The AMA notes that a patient who receives multiple prescriptions for controlled substances from multiple pharmacies may reveal uncoordinated care, a patient who needs counseling or a referral for treatment, or a patient who has legitimately been issued those prescriptions.
“We urge caution when looking at a data point rather than trying to understand the full scope of a patient's experience,” the AMA said.
Many comments reference the logistics of the possible requirement, noting that only some pharmacists and certain physicians can access the databases. Hospitals, on the other hand, can't access the database at all.
Another issue is patient residency.
“Establishing a database or connection with local and international pharmacies as well as across state lines would be required,” The University of Michigan Health System said in a comment letter. “Such a program will require substantial financial investment.”

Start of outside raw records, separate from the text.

(** * The application-lifecycle coordinator of shell/browser/browser.cc

    A shallow embedding of [electron::Browser] and a verification of its
    quit / exit / shutdown protocol.

    The C++ object is a record of its data members.  Everything the class
    talks to (the window list, the browser main parts, the v8 promise behind
    the ready signal, the file system, the process itself) is a field of a
    [World] that the member functions thread through a small state monad
    whose second outcome is "the process called exit(code)".  Every call
    that leaves the class is appended to a [trace], so that "exactly one
    OnQuit round" and "the closure ran once" are statements about lists.

    Observers are external objects.  Their handlers are modelled as not
    calling back into the Browser: all a handler can do to the coordinator
    is write [true] through the [bool* prevent_default] it is handed. *)

From Stdlib Require Import ZArith List Bool String Lia PeanoNat.
Import ListNotations.
Local Open Scope Z_scope.

(** ** Values that cross the boundary of the class *)

(** A [base::OnceClosure] is known by its identity; running it is an event. *)
Definition OnceClosure := nat.

(** A [v8::Isolate*]. *)
Definition Isolate := nat.

(** A [NativeWindow*]. *)
Definition NativeWindow := nat.

(** A [scoped_refptr<LoginHandler>]. *)
Definition LoginHandler := nat.
(** * Vocabulary of the properties *)

(** ** Worlds *)

(** The clock reading the next [time.Now()] returns. *)
Definition reading (w : World) : time.Time := clock w (ticks w).

(** The world after one reading of the clock. *)
Definition tick (w : World) : World :=
  mkWorld (runs w) (ops w) (clock w) (S (ticks w)).

(** The world after the client calls [l]. *)
Definition logged (l : list FsOp) (w : World) : World :=
  mkWorld (runs w) (ops w ++ l) (clock w) (ticks w).

(** ** Samples *)

(** The timestamp of a sample taken [elapsed] seconds into a run that
    started at [T]. *)
Definition stamp (T : time.Time) (elapsed : Z) : Z :=
  storage.ToMillis (time.Add T (wrap64 (elapsed * time.Second))).

(** A sample moved to a run that started at [T]. *)
Definition retime (T : time.Time) (s : Sample.t) : Sample.t :=
  Sample.mk (stamp T (Sample.ElapsedTime s)) (Sample.ElapsedTime s) (Sample.PID s)
    (Sample.Name s) (Sample.HeapUsed s) (Sample.HeapCap s) (Sample.RSS s)
    (Sample.GCTime s) (Sample.RunID s).

(** The number of fields of a line, as the loop of [ParseData] counts
    them. *)
Definition fieldCount (line : string) : nat :=
  length (strings.Split (strings.TrimSpace line) "|").

(** The line of the specification's parsing example, and variations. *)
Definition sampleLine : string :=
  "00:01:30 | 123 | GradleDaemon | 100MB | 200MB | 300MB".
Lemma first_submission_budgets_witness :
  fst (step (GetBudget "alice") Sample.registered) =
    c_json (JObj [("spent_cents", JNum (Num.of_Z 0));
                  ("earned_cents", JNum (Num.of_Z 1000))]) /\
  fst (step (GetBudget "alice") Sample.one_queued) =
    c_json (JObj [("spent_cents",
                   JNum (Num.sub (Num.of_Z 0) (amountCents (Num.of_Z 1))));
                  ("earned_cents", JNum (Num.of_Z 0))]) /\
  fst (step (GetBudget "bob") Sample.one_queued) =
    c_json (JObj [("spent_cents", JNum (Num.of_Z 0));
                  ("earned_cents",
                   JNum (Num.add (Num.of_Z 1000) (amountCents (Num.of_Z 1))))]).
Proof.
  apply (first_submission_budgets "j1" "l1" "100" Sample.alice_to_bob
           (Num.of_Z 1) Sample.registered eq_refl eq_refl eq_refl eq_refl).

  - discriminate.
  - intros b [].
Defined.
Lemma VerifyTotalOrder_common_prefix_witness :
  exists st' correct L,
    VerifyTotalOrder 1 threePeers agreeing = Return (st', correct, L) /\
    0 <= L <= MaxInt32 /\
    (forall v p r, threePeers !! v = Some p -> agreeing !! p = Some r ->
                   L <= Z.of_nat (length (hashList r))) /\
    (L = MaxInt32 \/
     exists v p r, threePeers !! v = Some p /\ agreeing !! p = Some r /\
                   L = Z.of_nat (length (hashList r))) /\
    (correct = true <->
     forall j : nat, Z.of_nat j < L ->
       forall v p r, threePeers !! v = Some p -> agreeing !! p = Some r ->
                     hashList r !! j = hashAt 1 threePeers agreeing j) /\
    (forall v p r, threePeers !! v = Some p -> agreeing !! p = Some r ->
       exists r', st' !! p = Some r' /\
         hashList r' = drop (Z.to_nat L) (hashList r) /\
         validatorID r' = validatorID r /\ curID r' = curID r) /\
    (forall q, (forall v, threePeers !! v <> Some q) -> st' !! q = agreeing !! q).
Proof.
  apply (VerifyTotalOrder_common_prefix 1 threePeers agreeing).
  - vm_compute. eexists. reflexivity.
  - intros v p H.
    destruct (threePeers_entries v p H) as [[= -> ->]|[[= -> ->]|[= -> ->]]];
      vm_compute; eexists; reflexivity.
  - intros v1 v2 p H1 H2.
    destruct (threePeers_entries v1 p H1) as [[= -> ->]|[[= -> ->]|[= -> ->]]];
      destruct (threePeers_entries v2 _ H2) as [[= ->]|[[= ->]|[= ->]]];
      reflexivity.
Defined.

(** The common prefix has length 2; the peers agree on it and it is
    dropped from the three lists. *)
Example VerifyTotalOrder_agreeing :
  VerifyTotalOrder 1 threePeers agreeing =
  Return ({[ 1%positive := mkTotalOrderResult 1 [13] 3;
             2%positive := mkTotalOrderResult 2 [] 2;
             3%positive := mkTotalOrderResult 3 [13; 14] 4 ]}, true, 2).
Proof. vm_compute. reflexivity. Qed.

(** Peer 3 differs at index 1: the answer is false, the prefix is dropped
    all the same. *)
Example VerifyTotalOrder_disagreeing :
  VerifyTotalOrder 1 threePeers disagreeing =
  Return ({[ 1%positive := mkTotalOrderResult 1 [13] 3;
             2%positive := mkTotalOrderResult 2 [] 2;
             3%positive := mkTotalOrderResult 3 [13; 14] 4 ]}, false, 2).
Proof. vm_compute. reflexivity. Qed.

(** Two peers that share one result object: the shared list is cut twice,
    and the second cut is out of range. *)
Example VerifyTotalOrder_aliased :
  VerifyTotalOrder 1 aliased agreeing = Panic.
Proof. vm_compute. reflexivity. Qed.

End VerifyTotalOrderExamples.


(** ** The syncer, continued *)

Section SyncerMoreFacts.
Import MachineInt Types Syncer SyncerMore TypesMore.
Context {Lattice : Type}.
Implicit Types (con : Consensus Lattice) (cfgs : list Config).
Implicit Types (d : gmap Z Block).

(** *** [isConfigChanged] *)

Lemma f32_eq_sym (a b : float32) : f32_eq a b = f32_eq b a.
Proof.
  unfold f32_eq. rewrite (Z.eqb_sym (Float32bits a)).
  destruct (f32_isNaN a), (f32_isNaN b), (f32_isZero a), (f32_isZero b);
    reflexivity.
Qed.

Lemma f32_eq_NaN (a b : float32) :
  f32_isNaN a = true -> f32_eq a b = false.
Proof. unfold f32_eq. now intros ->. Qed.

Lemma f32_eq_refl (a : float32) : f32_eq a a = negb (f32_isNaN a).
Proof.
  unfold f32_eq. rewrite Z.eqb_refl, orb_true_r, andb_true_r.
  now destruct (f32_isNaN a).
Qed.

(** X3. isConfigChanged does not depend on the order of its arguments. *)
Theorem isConfigChanged_sym (prev cur : Config) :
  isConfigChanged prev cur = isConfigChanged cur prev.
Proof.
  unfold isConfigChanged.
  now rewrite (Z.eqb_sym (K prev)), (Z.eqb_sym (NumChains prev)), f32_eq_sym.
Qed.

If the CMS finalizes the rule, it should allow providers to independently determine which patients' use needs to be reviewed.
“Requiring their use for all patients would overwhelm current systems and make it impossible for them to focus on the true at-risk groups they are intended to serve,” the National Association of Psychiatric Health Systems said.
Johns Hopkins Medicine agreed, adding that the required use of the PDMP for all patients will slow down the discharge process unnecessarily without adding value for patient care.
Under the proposed rule, first announced in a November overhaul of the discharge process for hospitals, rehabilitation facilities and home health agencies, providers would be required to develop a discharge plan within 24 hours of a patient's admission or registration. They would have to complete that plan before the patient is discharged.
The change would apply to all inpatients and some outpatients, including patients under observation; patients who are undergoing surgery or other same-day procedures where anesthesia or moderate sedation is used; and emergency department patients who have been identified by a practitioner as needing a discharge plan.
A date for the final rule is not known.